HOW TO COMPLETE THIS TASK | Nothing in the records may be dropped or altered when you repeat them.
::: DATA EXCERPTS
(** * Whatsbot: the message formatter (services/messageFormatter.js)

    A shallow embedding of the [MessageFormatter] class and a verification of
    its documented behaviour.

    A JavaScript string is a sequence of UTF-16 code units.  The four style
    regular expressions and the two quote regular expressions carry no [u]
    flag and [split('')] cuts a string between code units, so those passes
    work on code units.  Only [emojiRegex] carries the [u] flag and therefore
    sees code points. *)

From Stdlib Require Import ZArith List Bool Lia.
Import ListNotations.
Open Scope Z_scope.

(** ** Strings *)

(** A string is the list of its UTF-16 code units. *)
Definition jsstring := list Z.

Definition is_lead (u : Z) : bool := (0xD800 <=? u) && (u <=? 0xDBFF).
Definition is_trail (u : Z) : bool := (0xDC00 <=? u) && (u <=? 0xDFFF).
Definition is_surrogate (u : Z) : bool := (0xD800 <=? u) && (u <=? 0xDFFF).

(** One code point of a string, kept as the code units that spell it: a lead
    surrogate followed by a trail surrogate, or any single code unit. *)
Definition codepoint : Type := list Z.

(** The scalar value a code point stands for (a lone surrogate stands for
    itself). *)
Definition cp_value (c : codepoint) : Z :=
  match c with
  | [h; l] => (h - 0xD800) * 0x400 + (l - 0xDC00) + 0x10000
  | [u] => u
  | _ => 0
  end.

(** The code points of a string: how a [u]-flag regular expression reads
    its input. *)
Fixpoint codePoints (s : jsstring) : list codepoint :=
  match s with
  | [] => []
  | h :: t =>
      match t with
      | l :: t' =>
          if is_lead h && is_trail l then [h; l] :: codePoints t'
          else [h] :: codePoints t
      | [] => [[h]]
      end
  end.

(** ** Regular expressions

    Six of the seven regular expressions of the class have the one shape
    [open ([^x]+) close]: a literal, a captured greedy non-empty run of
    characters other than [x], a literal. *)

Record span_regex := SpanRegex {
  sp_open : list Z;
  sp_class : Z;
  sp_close : list Z
}.

(** Matching a literal at the head of the input; what is left of the input
    on success. *)
Fixpoint match_literal (p s : list Z) : option (list Z) :=
  match p with
  | [] => Some s
  | c :: p' =>
      match s with
      | [] => None
      | d :: s' => if d =? c then match_literal p' s' else None
      end
  end.

(** The greedy quantifier with backtracking: [acc] is what the class has
    taken so far.  One more character is taken while the class accepts it;
    the closing literal is only tried where taking more has failed. *)
Fixpoint greedy (x : Z) (close acc s : list Z) {struct s}
  : option (list Z * list Z) :=
  let stop :=
    match match_literal close s with
    | Some rest => Some (acc, rest)
    | None => None
    end in
  match s with
  | [] => stop
  | c :: s' =>
      if c =? x then stop
      else match greedy x close (acc ++ [c]) s' with
           | Some r => Some r
           | None => stop
           end
  end.

(** One match attempt at the head of the input: capture group 1 and the
    input after the match. *)
Definition exec_span (r : span_regex) (s : list Z) : option (list Z * list Z) :=
  match match_literal (sp_open r) s with
  | Some (c :: s') =>
      if c =? sp_class r then None
      else greedy (sp_class r) (sp_close r) [c] s'
  | _ => None
  end.

(** [String.prototype.replace] with a global regular expression: the input
    is scanned from the left; where the expression matches, the replacement
    is emitted and the scan goes on behind the match; elsewhere the
    character is copied and the scan moves one character on.  No match of
    the expressions below is empty, so [length s] steps are enough. *)
Fixpoint replace_loop {A : Type} (exec : list A -> option (list A * list A))
    (emit : A -> list Z) (replacer : list A -> list Z)
    (fuel : nat) (s : list A) : list Z :=
  match fuel with
  | O => []
  | S n =>
      match s with
      | [] => []
      | a :: t =>
          match exec s with
          | Some (g, rest) => replacer g ++ replace_loop exec emit replacer n rest
          | None => emit a ++ replace_loop exec emit replacer n t
          end
      end
  end.

Definition replace {A : Type} (exec : list A -> option (list A * list A))
    (emit : A -> list Z) (replacer : list A -> list Z) (s : list A) : list Z :=
  replace_loop exec emit replacer (length s) s.

(** [replace] for the code-unit expressions. *)
Definition replace_span (r : span_regex) (replacer : list Z -> list Z)
    (s : jsstring) : jsstring :=
  replace (exec_span r) (fun u => [u]) replacer s.

(** ** Glyph tables *)

(** Property lookup in an object literal whose keys are one-character
    strings. *)
Fixpoint lookup (m : list (Z * list Z)) (k : Z) : option (list Z) :=
  match m with
  | [] => None
  | (k', v) :: m' => if k =? k' then Some v else lookup m' k
  end.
::::::
RESPONSE TO THE EXERCISE |
(** * Whatsbot: the message formatter (services/messageFormatter.js)

    A shallow embedding of the [MessageFormatter] class and a verification of
    its documented behaviour.

    A JavaScript string is a sequence of UTF-16 code units.  The four style
    regular expressions and the two quote regular expressions carry no [u]
    flag and [split('')] cuts a string between code units, so those passes
    work on code units.  Only [emojiRegex] carries the [u] flag and therefore
    sees code points. *)

From Stdlib Require Import ZArith List Bool Lia.
Import ListNotations.
Open Scope Z_scope.

(** ** Strings *)

(** A string is the list of its UTF-16 code units. *)
Definition jsstring := list Z.

Definition is_lead (u : Z) : bool := (0xD800 <=? u) && (u <=? 0xDBFF).
Definition is_trail (u : Z) : bool := (0xDC00 <=? u) && (u <=? 0xDFFF).
Definition is_surrogate (u : Z) : bool := (0xD800 <=? u) && (u <=? 0xDFFF).

(** One code point of a string, kept as the code units that spell it: a lead
    surrogate followed by a trail surrogate, or any single code unit. *)
Definition codepoint : Type := list Z.

(** The scalar value a code point stands for (a lone surrogate stands for
    itself). *)
Definition cp_value (c : codepoint) : Z :=
  match c with
  | [h; l] => (h - 0xD800) * 0x400 + (l - 0xDC00) + 0x10000
  | [u] => u
  | _ => 0
  end.

(** The code points of a string: how a [u]-flag regular expression reads
    its input. *)
Fixpoint codePoints (s : jsstring) : list codepoint :=
  match s with
  | [] => []
  | h :: t =>
      match t with
      | l :: t' =>
          if is_lead h && is_trail l then [h; l] :: codePoints t'
          else [h] :: codePoints t
      | [] => [[h]]
      end
  end.

(** ** Regular expressions

    Six of the seven regular expressions of the class have the one shape
    [open ([^x]+) close]: a literal, a captured greedy non-empty run of
    characters other than [x], a literal. *)

Record span_regex := SpanRegex {
  sp_open : list Z;
  sp_class : Z;
  sp_close : list Z
}.

(** Matching a literal at the head of the input; what is left of the input
    on success. *)
Fixpoint match_literal (p s : list Z) : option (list Z) :=
  match p with
  | [] => Some s
  | c :: p' =>
      match s with
      | [] => None
      | d :: s' => if d =? c then match_literal p' s' else None
      end
  end.

(** The greedy quantifier with backtracking: [acc] is what the class has
    taken so far.  One more character is taken while the class accepts it;
    the closing literal is only tried where taking more has failed. *)
Fixpoint greedy (x : Z) (close acc s : list Z) {struct s}
  : option (list Z * list Z) :=
  let stop :=
    match match_literal close s with
    | Some rest => Some (acc, rest)
    | None => None
    end in
  match s with
  | [] => stop
  | c :: s' =>
      if c =? x then stop
      else match greedy x close (acc ++ [c]) s' with
           | Some r => Some r
           | None => stop
           end
  end.

(** One match attempt at the head of the input: capture group 1 and the
    input after the match. *)
Definition exec_span (r : span_regex) (s : list Z) : option (list Z * list Z) :=
  match match_literal (sp_open r) s with
  | Some (c :: s') =>
      if c =? sp_class r then None
      else greedy (sp_class r) (sp_close r) [c] s'
  | _ => None
  end.

(** [String.prototype.replace] with a global regular expression: the input
    is scanned from the left; where the expression matches, the replacement
    is emitted and the scan goes on behind the match; elsewhere the
    character is copied and the scan moves one character on.  No match of
    the expressions below is empty, so [length s] steps are enough. *)
Fixpoint replace_loop {A : Type} (exec : list A -> option (list A * list A))
    (emit : A -> list Z) (replacer : list A -> list Z)
    (fuel : nat) (s : list A) : list Z :=
  match fuel with
  | O => []
  | S n =>
      match s with
      | [] => []
      | a :: t =>
          match exec s with
          | Some (g, rest) => replacer g ++ replace_loop exec emit replacer n rest
          | None => emit a ++ replace_loop exec emit replacer n t
          end
      end
  end.

Definition replace {A : Type} (exec : list A -> option (list A * list A))
    (emit : A -> list Z) (replacer : list A -> list Z) (s : list A) : list Z :=
  replace_loop exec emit replacer (length s) s.

(** [replace] for the code-unit expressions. *)
Definition replace_span (r : span_regex) (replacer : list Z -> list Z)
    (s : jsstring) : jsstring :=
  replace (exec_span r) (fun u => [u]) replacer s.

(** ** Glyph tables *)

(** Property lookup in an object literal whose keys are one-character
    strings. *)
Fixpoint lookup (m : list (Z * list Z)) (k : Z) : option (list Z) :=
  match m with
  | [] => None
  | (k', v) :: m' => if k =? k' then Some v else lookup m' k
  end.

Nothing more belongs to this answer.